Your task: Beginning with the line that contains "rsa_crt_primes k = Some" in the material below, print each line exactly until the line that contains "montgomery_from_serialized (montgomery_curve k)" has been printed, then stop.
** Information shown follows **
(* ===== verification/KeyCore.v ===== *)
(** * The interfaces of the libraries the device calls

    [software_key_core] (keys and cryptographic computations), [getrandom],
    [std::time::Instant] and [ciborium] are not part of the repository. They are
    parameters of the model: a class of operations with the signatures the code
    uses, over an opaque world that carries the entropy source and the clock.
    What the code relies on is stated by the law classes at the end, used only
    by the theorems that name them. *)

From S2P Require Import Prelude Error Firmware Algorithm.

(** ** Public enumerations of the libraries, as the code names them *)

Inductive EcCurve : Set :=
| P224 | P256 | P384 | P521 | Secp256k1 | BrainpoolP256 | BrainpoolP384 | BrainpoolP512.
Inductive EdwardsCurve : Set := CurveEd25519 | CurveEd448.
Inductive MontgomeryCurve : Set := CurveX25519 | CurveX448.

Inductive KeyKind : Set :=
| KindEc (curve : EcCurve)
| KindEdwards (curve : EdwardsCurve)
| KindRsa (modulus_bits : Z)
| KindMlDsa (parameters : MlDsaParameterSet).

Inductive SoftwarePublicKey : Set :=
| PublicEc (curve : EcCurve) (uncompressed : bytes)
| PublicEdwards (curve : EdwardsCurve) (public_key : bytes)
| PublicRsa (modulus exponent : bytes)
| PublicMlDsa (parameters : MlDsaParameterSet) (public_key : bytes).

Inductive SignatureScheme : Set :=
| EcdsaP224Sha224 | EcdsaP256Sha256 | EcdsaP384Sha384 | EcdsaP521Sha512
| EcdsaSecp256k1Sha256 | EcdsaBrainpoolP256Sha256 | EcdsaBrainpoolP384Sha384
| EcdsaBrainpoolP512Sha512 | SchemeEd25519 | SchemeEd448 | RsaPkcs1Sha256 | RsaPssSha256.

Inductive HashAlgorithm : Set :=
| Sha1 | Sha224 | Sha256 | Sha384 | Sha512 | Sha3_224 | Sha3_256 | Sha3_384 | Sha3_512.
Inductive RsaHashAlgorithm : Set := RsaSha1 | RsaSha256 | RsaSha384 | RsaSha512.
Inductive MlDsaRandomization : Set := Deterministic | Randomized | HedgePreferred.

Inductive SoftwareSymmetricError : Set :=
| InvalidKeyLength | InvalidIvLength | InvalidDataLength | SymmetricAuthenticationFailed.

(** [RsaPublicValidationError] and [RsaPrivateValidationError]. *)
Inductive RsaValidationError : Set := InvalidRsaKey | RandomnessUnavailable.

Record IntegerFormat : Set := { width_bits : Z; little_endian : bool }.
Inductive LengthMethod : Set := LengthKey | LengthSegments.
Inductive CounterKdfField : Set :=
| FieldBytes (value : bytes)
| FieldCounter (format : IntegerFormat)
| FieldLength (format : IntegerFormat) (method : LengthMethod).

(** The variants of [ciborium::Value] the code builds or inspects. *)
Inductive CborValue : Type :=
| CborInteger (value : Z)
| CborBytes (value : bytes)
| CborText (value : string)
| CborArray (values : list CborValue)
| CborOther.

#[export] Instance CborValue_eq_dec : EqDecision CborValue.
Proof.
  refine (fix go (a b : CborValue) : Decision (a = b) :=
    match a, b with
    | CborInteger x, CborInteger y => cast_if (decide (x = y))
    | CborBytes x, CborBytes y => cast_if (decide (x = y))
    | CborText x, CborText y => cast_if (decide (x = y))
    | CborArray x, CborArray y => cast_if (@list_eq_dec _ go x y)
    | CborOther, CborOther => left eq_refl
    | _, _ => right _
    end); clear go; abstract congruence.
Defined.

(** Values built from unsigned integers, byte and text strings and arrays. *)
Fixpoint plain_cbor (v : CborValue) : bool :=
  match v with
  | CborInteger n => (0 <=? n) && (n <? 18446744073709551616)
  | CborBytes _ | CborText _ => true
  | CborArray l => forallb plain_cbor l
  | CborOther => false
  end.

#[export] Instance EcCurve_eq_dec : EqDecision EcCurve. Proof. solve_decision. Defined.
#[export] Instance EdwardsCurve_eq_dec : EqDecision EdwardsCurve. Proof. solve_decision. Defined.
#[export] Instance MontgomeryCurve_eq_dec : EqDecision MontgomeryCurve.
Proof. solve_decision. Defined.
#[export] Instance KeyKind_eq_dec : EqDecision KeyKind. Proof. solve_decision. Defined.
#[export] Instance SignatureScheme_eq_dec : EqDecision SignatureScheme.
Proof. solve_decision. Defined.

(** ** Operations *)

Class Platform := {
  World : Type;
  (** [getrandom::fill] of a buffer of the given length. *)
  getrandom_fill : Z → World → option bytes * World;
  (** [Instant::now()], in milliseconds. *)
  instant_now : World → Z * World;
}.

Class SoftwareKeyCore `{Platform} := {
  SoftwareSigningKey : Type;
  RsaPrivateKey : Type;
  MlDsaPrivateKey : Type;
  SoftwareMontgomeryKey : Type;
  MlKemPrivateKey : Type;
  HybridKemPrivateKey : Type;

  (** The variants [SoftwareSigningKey::Rsa] and [SoftwareSigningKey::MlDsa]. *)
  signing_of_rsa : RsaPrivateKey → SoftwareSigningKey;
  signing_as_rsa : SoftwareSigningKey → option RsaPrivateKey;
  signing_of_ml_dsa : MlDsaPrivateKey → SoftwareSigningKey;
  signing_as_ml_dsa : SoftwareSigningKey → option MlDsaPrivateKey;

  key_kind : SoftwareSigningKey → KeyKind;
  serialized : SoftwareSigningKey → option bytes;
  private_value : SoftwareSigningKey → option bytes;
  public_key : SoftwareSigningKey → SoftwarePublicKey;
  rsa_crt_primes : SoftwareSigningKey → option (bytes * bytes);
  from_serialized_for_kind : KeyKind → bytes → option SoftwareSigningKey;
  generate_for_kind : KeyKind → World → option SoftwareSigningKey * World;
  restore_rsa_primes : bytes → bytes → bytes → option SoftwareSigningKey;
  from_rsa_primes : bytes → bytes → bytes → World → option SoftwareSigningKey * World;
  to_pkcs8_der : SoftwareSigningKey → option bytes;
  from_pkcs8_der_for_kind : KeyKind → bytes → option SoftwareSigningKey;
  edwards_private_key_length : EdwardsCurve → Z;
  scheme_ec_curve : SignatureScheme → option EcCurve;

  modulus_bits_of : RsaPrivateKey → Z;
  validate_for_import : RsaPrivateKey → World → (RsaPrivateKey + RsaValidationError) * World;
  validate_rsa_public_key : bytes → bytes → Z → World → option RsaValidationError * World;
  validate_public : SoftwarePublicKey → bool;

  sign_rsa_pkcs1v15_digest : SoftwareSigningKey → RsaHashAlgorithm → bytes → World → option bytes * World;
  sign_rsa_pkcs1v15_payload : SoftwareSigningKey → bytes → World → option bytes * World;
  sign_rsa_pss_digest :
    SoftwareSigningKey → RsaHashAlgorithm → RsaHashAlgorithm → Z → bytes → World → option bytes * World;
  (** [sign_prehash] followed by [to_ecdsa_der]. *)
  sign_prehash : SoftwareSigningKey → SignatureScheme → bytes → World → option bytes * World;
  to_ecdsa_der : EcCurve → bytes → option bytes;
  sign_message : SoftwareSigningKey → SignatureScheme → bytes → World → option bytes * World;
  decrypt_rsa_pkcs1v15 : SoftwareSigningKey → bytes → World → option bytes * World;
  decrypt_rsa_oaep_digest :
    SoftwareSigningKey → bytes → bytes → RsaHashAlgorithm → World → option bytes * World;
  encrypt_rsa_pkcs1v15 : SoftwarePublicKey → bytes → World → option bytes * World;
  encrypt_rsa_oaep_digest :
    SoftwarePublicKey → bytes → bytes → RsaHashAlgorithm → World → option bytes * World;
  derive_with_signing_key : SoftwareSigningKey → bytes → option bytes;

  montgomery_from_serialized : MontgomeryCurve → bytes → option SoftwareMontgomeryKey;
  montgomery_generate : MontgomeryCurve → World → option SoftwareMontgomeryKey * World;
  montgomery_serialized : SoftwareMontgomeryKey → bytes;
  montgomery_curve : SoftwareMontgomeryKey → MontgomeryCurve;
  montgomery_public_key : SoftwareMontgomeryKey → bytes;
  montgomery_derive : SoftwareMontgomeryKey → bytes → option bytes;

  ml_kem_from_serialized : MlKemParameterSet → bytes → option MlKemPrivateKey;
  ml_kem_generate : MlKemParameterSet → World → option MlKemPrivateKey * World;
  ml_kem_serialized : MlKemPrivateKey → bytes;
  ml_kem_expanded : MlKemPrivateKey → bytes;
  ml_kem_parameter_set : MlKemPrivateKey → MlKemParameterSet;
  ml_kem_public_key : MlKemPrivateKey → bytes;
  ml_kem_encapsulate : MlKemParameterSet → bytes → World → option (bytes * bytes) * World;
  ml_kem_decapsulate : MlKemPrivateKey → bytes → option bytes;
  ml_kem_expanded_length : MlKemParameterSet → Z;
  ml_kem_ciphertext_length : MlKemParameterSet → Z;

  hybrid_from_seed_slice : HybridKemConstruction → bytes → option HybridKemPrivateKey;
  hybrid_generate : HybridKemConstruction → World → option HybridKemPrivateKey * World;
  hybrid_seed : HybridKemPrivateKey → bytes;
  hybrid_construction : HybridKemPrivateKey → HybridKemConstruction;
  hybrid_public_key : HybridKemPrivateKey → option bytes;
  hybrid_kem_encapsulate : HybridKemConstruction → bytes → World → option (bytes * bytes) * World;
  hybrid_decapsulate : HybridKemPrivateKey → bytes → option bytes;
  hybrid_ciphertext_length : HybridKemConstruction → Z;

  ml_dsa_from_serialized : MlDsaParameterSet → bytes → option MlDsaPrivateKey;
  ml_dsa_generate : MlDsaParameterSet → World → option MlDsaPrivateKey * World;
  ml_dsa_expanded_length : MlDsaParameterSet → Z;
  MlDsaPrehash : Type;
  ml_dsa_prehash_from_id : Z → option MlDsaPrehash;
  ml_dsa_prehash_digest_length : MlDsaPrehash → Z;
  ml_dsa_sign :
    MlDsaPrivateKey → bytes → bytes → MlDsaRandomization → World → option bytes * World;
  ml_dsa_sign_prehash :
    MlDsaPrivateKey → bytes → bytes → MlDsaPrehash → MlDsaRandomization → World →
    option bytes * World;

  digest : HashAlgorithm → bytes → bytes;
  hmac : HashAlgorithm → bytes → bytes → option bytes;
  x963_kdf : HashAlgorithm → bytes → bytes → Z → option bytes;
  cmac_counter_kdf : bytes → list CounterKdfField → Z → option bytes;
  rsa_hash_output_length : RsaHashAlgorithm → Z;

  scp03_key : bytes → Z → bytes → option bytes;
  scp03_cryptogram : bytes → Z → bytes → option bytes;
  x963_kdf_sha256 : bytes → bytes → Z → option bytes;
  pad_iso7816 : bytes → bytes;
  unpad_iso7816 : bytes → option bytes;
  yubico_password_kdf : bytes → bytes;

  aes_cmac : bytes → bytes → bytes + SoftwareSymmetricError;
  encrypt_aes_block : bytes → bytes → bytes + SoftwareSymmetricError;
  encrypt_aes_cbc : bytes → bytes → bytes → bytes + SoftwareSymmetricError;
  decrypt_aes_cbc : bytes → bytes → bytes → bytes + SoftwareSymmetricError;
  encrypt_aes_ecb : bytes → bytes → bytes + SoftwareSymmetricError;
  decrypt_aes_ecb : bytes → bytes → bytes + SoftwareSymmetricError;
  encrypt_aes_ccm : bytes → bytes → bytes → bytes + SoftwareSymmetricError;
  decrypt_aes_ccm : bytes → bytes → bytes → bytes + SoftwareSymmetricError;
  encrypt_yubico_otp_aead : bytes → bytes → bytes → bytes + SoftwareSymmetricError;
  decrypt_yubico_otp_aead : bytes → bytes → bytes → bytes + SoftwareSymmetricError;
  wrap_aes_kwp : bytes → bytes → bytes + SoftwareSymmetricError;
  unwrap_aes_kwp : bytes → bytes → bytes + SoftwareSymmetricError;

  cbor_value_to_bytes : CborValue → option bytes;
  (** The decoded value and the number of bytes consumed. *)
  cbor_value_from_bytes : bytes → option (CborValue * Z);
}.

(** Constants of [software_key_core]. *)
Definition AES_BLOCK_SIZE : Z := 16.
Definition AES_CCM_NONCE_SIZE : Z := 13.
Definition AES_CCM_TAG_SIZE : Z := 16.

(** How many times the model draws from the entropy source in the retry
    loops of the code before it gives up with [Diverge]; the loops of the code
    are not bounded. *)
Class Fuel := fuel : nat.

(** ** Effects over the world *)

Section effects.
Context `{Platform}.

(** [getrandom::fill(&mut buffer).map_err(|_| StorageFailed)]. *)
Definition random_bytes (n : Z) : Eff World DeviceError bytes := λ w,
  let '(r, w') := getrandom_fill n w in (ok_or r StorageFailed, w').

(** [Instant::now()]. *)
Definition now : Eff World DeviceError Z := λ w,
  let '(t, w') := instant_now w in (Ok t, w').

(** A library operation that uses the world, with its outcome. *)
Definition effect {A} (f : World → outcome DeviceError A * World) : Eff World DeviceError A := f.

(** A fallible library operation that draws randomness, with its error mapped. *)
Definition call {A} (f : World → option A * World) (e : DeviceError) :
    Eff World DeviceError A := λ w,
  let '(r, w') := f w in (ok_or r e, w').
End effects.

(** [.map_err(|_| e)] on a pure library result. *)
Definition sum_ok {A B} (r : A + B) (e : DeviceError) : Result A :=
  match r with inl a => Ok a | inr _ => Err e end.

(** ** What the code relies on *)

(** The random source fills the whole buffer. *)
Class RandomLaws `{Platform} : Prop := {
  getrandom_length n w b w' : 0 ≤ n → getrandom_fill n w = (Some b, w') → len b = n ∧ bytes_ok b;
}.

(** [yubico_password_kdf] returns an array of 32 bytes. *)
Class KdfLaws `{SoftwareKeyCore} : Prop := {
  password_kdf_length p : len (yubico_password_kdf p) = 32;
}.

(** Authenticated encryption opens what it sealed, and adds a tag of fixed
    length; AES-ECB decryption inverts encryption. *)
Class SealLaws `{SoftwareKeyCore} : Prop := {
  decrypt_encrypt_ccm k n d c :
    encrypt_aes_ccm k n d = inl c → decrypt_aes_ccm k n c = inl d ∧ len c = len d + AES_CCM_TAG_SIZE;
  decrypt_encrypt_otp_aead k n d c :
    encrypt_yubico_otp_aead k n d = inl c →
    decrypt_yubico_otp_aead k n c = inl d ∧ len c = len d + 8;
  decrypt_encrypt_ecb k d c :
    encrypt_aes_ecb k d = inl c → decrypt_aes_ecb k c = inl d ∧ len c = len d;
}.

(** A private key is restored from its serialization for its own kind; an RSA
    key with the usual exponent from its two primes, padded to half the modulus. *)
Class KeyStorageLaws `{SoftwareKeyCore} : Prop := {
  serialized_restores k b :
    serialized k = Some b → from_serialized_for_kind (key_kind k) b = Some k;
  rsa_primes_restore k bits modulus p q n m :
    key_kind k = KindRsa bits → public_key k = PublicRsa modulus [1; 0; 1] →
    rsa_crt_primes k = Some (p, q) → 0 ≤ n → 0 ≤ m →
    len (zeros n ++ p) = bits / 16 → len (zeros m ++ q) = bits / 16 →
    restore_rsa_primes (zeros n ++ p) (zeros m ++ q) [1; 0; 1] = Some k;
  montgomery_restores k :
    montgomery_from_serialized (montgomery_curve k) (montgomery_serialized k) = Some k;
  ml_kem_restores k : ml_kem_from_serialized (ml_kem_parameter_set k) (ml_kem_serialized k) = Some k;
  hybrid_restores k : hybrid_from_seed_slice (hybrid_construction k) (hybrid_seed k) = Some k;
}.

(** [ciborium] reads back what it wrote, and reports how much it read. *)
Class CborLaws `{SoftwareKeyCore} : Prop := {
  cbor_round_trip v b :
    plain_cbor v = true → cbor_value_to_bytes v = Some b →
    cbor_value_from_bytes b = Some (v, len b);
}.

(** Symmetric primitives of the secure channel: lengths, and decryption inverts
    encryption. *)
Class ChannelLaws `{SoftwareKeyCore} : Prop := {
  scp03_key_length k c x s : scp03_key k c x = Some s → len s = 16;
  scp03_cryptogram_length k c x s : scp03_cryptogram k c x = Some s → len s = 8;
  aes_cmac_length k d t : aes_cmac k d = inl t → len t = 16;
  aes_cmac_total k d : len k = 16 → ∃ t, aes_cmac k d = inl t;
  encrypt_aes_block_length k d t : encrypt_aes_block k d = inl t → len t = 16;
  encrypt_aes_block_total k d : len k = 16 → len d = 16 → ∃ t, encrypt_aes_block k d = inl t;
  encrypt_aes_cbc_total k iv d :
    len k = 16 → len iv = 16 → len d mod 16 = 0 → ∃ c, encrypt_aes_cbc k iv d = inl c;
  encrypt_aes_cbc_length k iv d c : encrypt_aes_cbc k iv d = inl c → len c = len d;
  decrypt_encrypt_cbc k iv d c : encrypt_aes_cbc k iv d = inl c → decrypt_aes_cbc k iv c = inl d;
  unpad_pad d : unpad_iso7816 (pad_iso7816 d) = Some d;
  (** ISO 7816-4: one marker byte, then zeros to the next block boundary. *)
  pad_length d : len (pad_iso7816 d) = ((len d + 1 + 15) / 16) * 16;
}.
** End of Information shown **
Response for this exercise:
    rsa_crt_primes k = Some (p, q) → 0 ≤ n → 0 ≤ m →
    len (zeros n ++ p) = bits / 16 → len (zeros m ++ q) = bits / 16 →
    restore_rsa_primes (zeros n ++ p) (zeros m ++ q) [1; 0; 1] = Some k;
  montgomery_restores k :
    montgomery_from_serialized (montgomery_curve k) (montgomery_serialized k) = Some k;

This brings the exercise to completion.